Cache-friendly data structures and algorithms. For computationally intensive data structures and algorithms, directly manipulate the serialized binary data rather than deserialize the object and then manipulate it. At the same time, only the operation-related data is continuously stored, which can maximize the use of L1/L2/L3 cache, reduce the probability of cache miss, and improve the throughput of CPU computing. Taking sorting as an example, since the main operation of sorting is to compare keys, if the keys and values ​​of all sorted data are separated and stored continuously, the cache hit rate when accessing keys will be greatly improved.

custom serializer

The premise that a distributed computing framework can use a custom serialization tool is that the data streams to be processed are usually of the same type.
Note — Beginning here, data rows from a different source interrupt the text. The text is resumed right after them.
Definition load_interval_item (w its_min its_max : Z) (its_data : ptree) (its_intervals : iset) : outcome iset :=
  if negb (is_text (pt_data its_data) "") then
    its_id ← read_data w (pt_data its_data) Undef;
    Ret (if bool_decide (its_min ≤ its_id) && bool_decide (its_id ≤ its_max)
         then iset_insert (closed its_id its_id) its_intervals else its_intervals)
  else
    r ← read_range w its_min its_max its_data;
    match r with
    | (Some its_first, Some its_last) =>
        f ← its_first; l ← its_last;
        Ret (if bool_decide (f ≤ l) then iset_insert (closed f l) its_intervals else its_intervals)
    | _ => Ret its_intervals
    end.

(** [w] is the width of the element type.  No caller excludes the margins. *)
Definition load_interval_set (w : Z) (_tree : ptree) : outcome iset :=
  let its_min := 0 in
  let its_max := 2 ^ w - 1 in
  if is_text (pt_data _tree) "any" then Ret (iset_insert (closed its_min its_max) iset_empty)
  else for_children (λ _ i its_intervals, load_interval_item w its_min its_max i its_intervals)
         (pt_children _tree) iset_empty.

(** ** Credentials *)

(** [for (const auto i : set) map += std::make_pair(i, values)]. *)
Definition add_all (s : iset) (vs : iset) (m : imap) : imap :=
  foldl (λ m i, imap_add i vs m) m (iset_intervals s).

Definition load_credential (_tree : ptree) (_credentials : imap) : outcome imap :=
  for_children (λ _ i creds,
    '(us, gs) ← for_children (λ its_key j '(us, gs),
      if is_text its_key "uid" then us ← load_interval_set 32 j; Ret (us, gs)
      else if is_text its_key "gid" then gs ← load_interval_set 32 j; Ret (us, gs)
      else Ret (us, gs)) (pt_children i) (iset_empty, iset_empty);
    Ret (add_all us gs creds)) (pt_children _tree) _credentials.

(** The local variables of the credentials of a policy; an interval is [Some] if
    [has_uid] or [has_gid]. *)
Record credential_vars : Type := CredentialVars {
  its_uid_interval_set : iset;
  its_gid_interval_set : iset;
  its_uid_interval : option interval;
  its_gid_interval : option interval;
  has_uid_range : bool;
  has_gid_range : bool
}.

Definition read_id_interval (its_value : string) : outcome interval :=
  if negb (is_text its_value "any") then
    v ← read_data 32 its_value Undef; Ret (closed v v)
  else Ret (closed 0 (2 ^ 32 - 1)).

Definition with_credentials (m : imap) (who : bool) (p : policy) : policy :=
  Policy m who (requests_ p) (offers_ p) (allow_what_ p).

Definition load_credential_key (its_key : string) (n : ptree) (x : credential_vars * policy) :
    outcome (credential_vars * policy) :=
  let '(v, p) := x in
  if is_text its_key "uid" then
    if is_text (pt_data n) "" then
      us ← load_interval_set 32 n;
      Ret (CredentialVars us (its_gid_interval_set v) (its_uid_interval v) (its_gid_interval v) true (has_gid_range v), p)
    else
      i ← read_id_interval (pt_data n);
      Ret (CredentialVars (its_uid_interval_set v) (its_gid_interval_set v) (Some i) (its_gid_interval v)
             (has_uid_range v) (has_gid_range v), p)
  else if is_text its_key "gid" then
    if is_text (pt_data n) "" then
      gs ← load_interval_set 32 n;
      Ret (CredentialVars (its_uid_interval_set v) gs (its_uid_interval v) (its_gid_interval v) (has_uid_range v) true, p)
    else
      i ← read_id_interval (pt_data n);
      Ret (CredentialVars (its_uid_interval_set v) (its_gid_interval_set v) (its_uid_interval v) (Some i)
             (has_uid_range v) (has_gid_range v), p)
  else if is_text its_key "allow" || is_text its_key "deny" then
    creds ← load_credential n (credentials_ p);
    Ret (v, with_credentials creds (is_text its_key "allow") p)
  else Ret (v, p).

Definition load_credentials (_tree : ptree) (p : policy) : outcome policy :=
  '(v, p) ← for_children load_credential_key (pt_children _tree)
    (CredentialVars iset_empty iset_empty None None false false, p);
  let '(gs, p) :=
    match its_uid_interval v, its_gid_interval v with
    | Some u, Some g =>
        let gs := iset_insert g (its_gid_interval_set v) in
        (gs, with_credentials (imap_add u gs (credentials_ p)) true p)
    | _, _ => (its_gid_interval_set v, p)
    end in
  Ret (if has_uid_range v && has_gid_range v
       then with_credentials (add_all (its_uid_interval_set v) gs (credentials_ p)) true p
       else p).

(** ** Requests and offers *)

Definition is_nil {A} (l : list A) : bool := match l with [] => true | _ => false end.

Definition all_ids : interval := closed 0x01 0xFFFF.
Definition all_methods : iset := iset_insert all_ids iset_empty.

(** The legacy definition of one instance: the variable [its_instance] and the set of
    instances. *)
Definition load_instance (its_value : string) (any : interval) (its_instance : Z) (s : iset) : outcome (Z * iset) :=
  if negb (is_text its_value "any") then
    its_instance ← read_data 16 its_value (Ret its_instance);
    Ret (its_instance,
         if bool_decide (its_instance ≠ 0) then iset_insert (closed its_instance its_instance) s else s)
  else Ret (its_instance, iset_insert any s).

(** One item of the new definition of instances. *)
Definition load_instances_item (p : ptree) (m : imap) : outcome imap :=
  '(ids, ms) ← for_children (λ its_key t '(ids, ms),
    if is_text its_key "ids" then ids ← load_interval_set 16 t; Ret (ids, ms)
    else if is_text its_key "methods" then ms ← load_interval_set 16 t; Ret (ids, ms)
    else Ret (ids, ms)) (pt_children p) (iset_empty, iset_empty);
  let ms := if is_nil (iset_intervals ms) then iset_insert all_ids ms else ms in
  Ret (add_all ids ms m).

Definition load_request_key (its_key : string) (k : ptree) (x : Z * Z * imap) : outcome (Z * Z * imap) :=
  let '(its_service, its_instance, m) := x in
  if is_text its_key "service" then
    its_service ← read_data 16 (pt_data k) (Ret its_service); Ret (its_service, its_instance, m)
  else if is_text its_key "instance" then
    '(its_instance, s) ← load_instance (pt_data k) all_ids its_instance iset_empty;
    Ret (its_service, its_instance, add_all s all_methods m)
  else if is_text its_key "instances" then
    m ← for_children (λ _ p m, load_instances_item p m) (pt_children k) m;
    if is_nil (imap_segments m) then
      s ← load_interval_set 16 k;
      Ret (its_service, its_instance, add_all s all_methods m)
    else Ret (its_service, its_instance, m)
  else Ret (its_service, its_instance, m).

Definition load_request (n : ptree) (p : policy) : outcome policy :=
  '(its_service, _, m) ← for_children load_request_key (pt_children n) (0, 0, imap_empty);
  Ret (if bool_decide (its_service ≠ 0) && negb (is_nil (imap_segments m)) then add_request (its_service, m) p else p).

Definition load_offer_key (its_key : string) (k : ptree) (x : Z * Z * iset) : outcome (Z * Z * iset) :=
  let '(its_service, its_instance, s) := x in
  if is_text its_key "service" then
    its_service ← read_data 16 (pt_data k) (Ret its_service); Ret (its_service, its_instance, s)
  else if is_text its_key "instance" then
    '(its_instance, s) ← load_instance (pt_data k) (Interval 0x0001 0xFFFF false true) its_instance s;
    Ret (its_service, its_instance, s)
  else if is_text its_key "instances" then
    s ← load_interval_set 16 k; Ret (its_service, its_instance, s)
  else Ret (its_service, its_instance, s).

Definition load_offer (n : ptree) (p : policy) : outcome policy :=
  '(its_service, _, s) ← for_children load_offer_key (pt_children n) (0, 0, iset_empty);
  Ret (if bool_decide (its_service ≠ 0) && negb (is_nil (iset_intervals s)) then add_offer (its_service, s) p else p).

Definition load_policy_body (_tree : ptree) (p : policy) : outcome policy :=
  for_children (λ its_key l p,
    if is_text its_key "requests" then for_children (λ _ n p, load_request n p) (pt_children l) p
    else if is_text its_key "offers" then for_children (λ _ n p, load_offer n p) (pt_children l) p
    else Ret p) (pt_children _tree) p.

(** ** Policies *)

Definition set_what (b : bool) (p : policy) : policy :=
  Policy (credentials_ p) (allow_who_ p) (requests_ p) (offers_ p) b.

Definition load_policy_key (its_key : string) (i : ptree) (p : policy) : outcome policy :=
  if is_text its_key "credentials" then load_credentials i p
  else if is_text its_key "allow" then load_policy_body i (set_what true p)
  else if is_text its_key "deny" then load_policy_body i (set_what false p)
  else Ret p.

Definition read_policy (_tree : ptree) : outcome policy :=
  for_children load_policy_key (pt_children _tree) policy_new.

(** The key of a new object. *)
Definition new_key (s : security) : Z := fresh (dom (policies s) ∪ list_to_set (any_client_policies_ s)).

Definition load_policy (_tree : ptree) (s : security) : outcome security :=
  p ← read_policy _tree;
  let q := new_key s in
  Ret (set_policies (<[q := p]> (policies s)) (any_client_policies_ s ++ [q]) s).

Definition set_flags (enabled check remote : bool) (s : security) : security :=
  Security (policies s) (any_client_policies_ s) (ids_ s) (uid_to_clients_ s) enabled check
    (check_routing_credentials_ s) remote (check_whitelist_ s)
    (service_interface_whitelist_ s) (uid_whitelist_ s) (routing_credentials_ s) (is_configured_ s).
Definition set_whitelists (check : bool) (services uids : iset) (s : security) : security :=
  Security (policies s) (any_client_policies_ s) (ids_ s) (uid_to_clients_ s) (policy_enabled_ s) (check_credentials_ s)
    (check_routing_credentials_ s) (allow_remote_clients_ s) check services uids (routing_credentials_ s) (is_configured_ s).
Definition set_routing (check : bool) (x : Z * Z) (configured : bool) (s : security) : security :=
  Security (policies s) (any_client_policies_ s) (ids_ s) (uid_to_clients_ s) (policy_enabled_ s) (check_credentials_ s)
    check (allow_remote_clients_ s) (check_whitelist_ s)
    (service_interface_whitelist_ s) (uid_whitelist_ s) x configured.

Definition load_security_key (its_key : string) (t : ptree) (s : security) : outcome security :=
  if is_text its_key "check_credentials" then
    Ret (set_flags (policy_enabled_ s) (is_text (pt_data t) "true") (allow_remote_clients_ s) s)
  else if is_text its_key "allow_remote_clients" then
    Ret (set_flags (policy_enabled_ s) (check_credentials_ s) (is_text (pt_data t) "true") s)
  else if is_text its_key "policies" then
    for_children (λ _ its_policy s, load_policy its_policy s) (pt_children t) s
  else Ret s.

Definition load_policies (_element : ptree) (s : security) : outcome security :=
  match get_child "security" _element with
  | Some found_policy =>
      for_children load_security_key (pt_children found_policy)
        (set_flags true (check_credentials_ s) (allow_remote_clients_ s) s)
  | None => Ret s
  end.

Definition load_whitelist_key (its_key : string) (t : ptree) (s : security) : outcome security :=
  if is_text its_key "uids" then
    us ← load_interval_set 32 t;
    Ret (set_whitelists (check_whitelist_ s) (service_interface_whitelist_ s) us s)
  else if is_text its_key "services" then
    ss ← load_interval_set 16 t; Ret (set_whitelists (check_whitelist_ s) ss (uid_whitelist_ s) s)
  else if is_text its_key "check-whitelist" then
    Ret (set_whitelists (is_text (pt_data t) "true") (service_interface_whitelist_ s) (uid_whitelist_ s) s)
  else Ret s.

Definition load_security_update_whitelist (_element : ptree) (s : security) : outcome security :=
  match get_child "security-update-whitelist" _element with
  | Some found_whitelist => for_children load_whitelist_key (pt_children found_whitelist) s
  | None => Ret s
  end.

Definition load_routing_key (its_key : string) (t : ptree) (s : security) : outcome security :=
  if is_text its_key "uid" then
    u ← read_data 32 (pt_data t) (Ret 0);
    Ret (set_routing (check_routing_credentials_ s) (u, (routing_credentials_ s).2) (is_configured_ s) s)
  else if is_text its_key "gid" then
    g ← read_data 32 (pt_data t) (Ret 0);
    Ret (set_routing (check_routing_credentials_ s) ((routing_credentials_ s).1, g) (is_configured_ s) s)
  else Ret s.

(** A missing node raises an exception that is caught. *)
Definition load_routing_credentials (_element : ptree) (s : security) : outcome (bool * security) :=
  match get_child "routing-credentials" _element with
  | None => Ret (false, s)
  | Some its_routing_cred =>
      if is_configured_ s then Ret (true, s)
      else
        s ← for_children load_routing_key (pt_children its_routing_cred) s;
        Ret (true, set_routing true (routing_credentials_ s) true s)
  end.

Definition load (_element : ptree) (s : security) : outcome security :=
  s ← load_policies _element s;
  s ← load_security_update_whitelist _element s;
  '(_, s) ← load_routing_credentials _element s;
  Ret s.
End config.

(** ** What a configuration means

    Descriptions of sets of identifiers and of policies, and which trees spell them. *)
Inductive item : Type := Id (n : Z) | Range (a b : Z).
Inductive id_set : Type := Any | Items (l : list item).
Since the type of the dataset objects is fixed, only one copy of the object schema information can be saved, saving a lot of storage space. At the same time, for fixed-size types, it can also be accessed through a fixed offset position. When you need to access a member variable of an object, through the customized serialization tool, it is not necessary to deserialize the entire Java object, but directly through the offset, so that only a specific object member variable needs to be deserialized. If there are many member variables of the object, the creation overhead of Java objects and the copy size of memory data can be greatly reduced. Flink datasets support any Java or Scala types. By automatically generating custom serialization tools, it ensures that the API interface is user-friendly (there is no need to inherit and implement the org.apache.hadoop.io.Writable interface like Hadoop), It also achieves serialization efficiency similar to Hadoop.

Flink analyzes the type information of the dataset, and then automatically generates a customized serialization tool class. Flink supports any Java or Scala type. The Java Reflection framework is used to analyze the type information of the return type of the Java-based Flink program UDF (User Define Function), and the Scala Compiler is used to analyze the type information of the return type of the Scala-based Flink program UDF. Type information is represented by the TypeInformation class, which has many concrete implementation classes, such as:

BasicTypeInfo Arbitrary Java basic types (wrapped or unwrapped) and String types.

BasicArrayTypeInfo Arbitrary Java basic type arrays (packed or unpacked) and String arrays.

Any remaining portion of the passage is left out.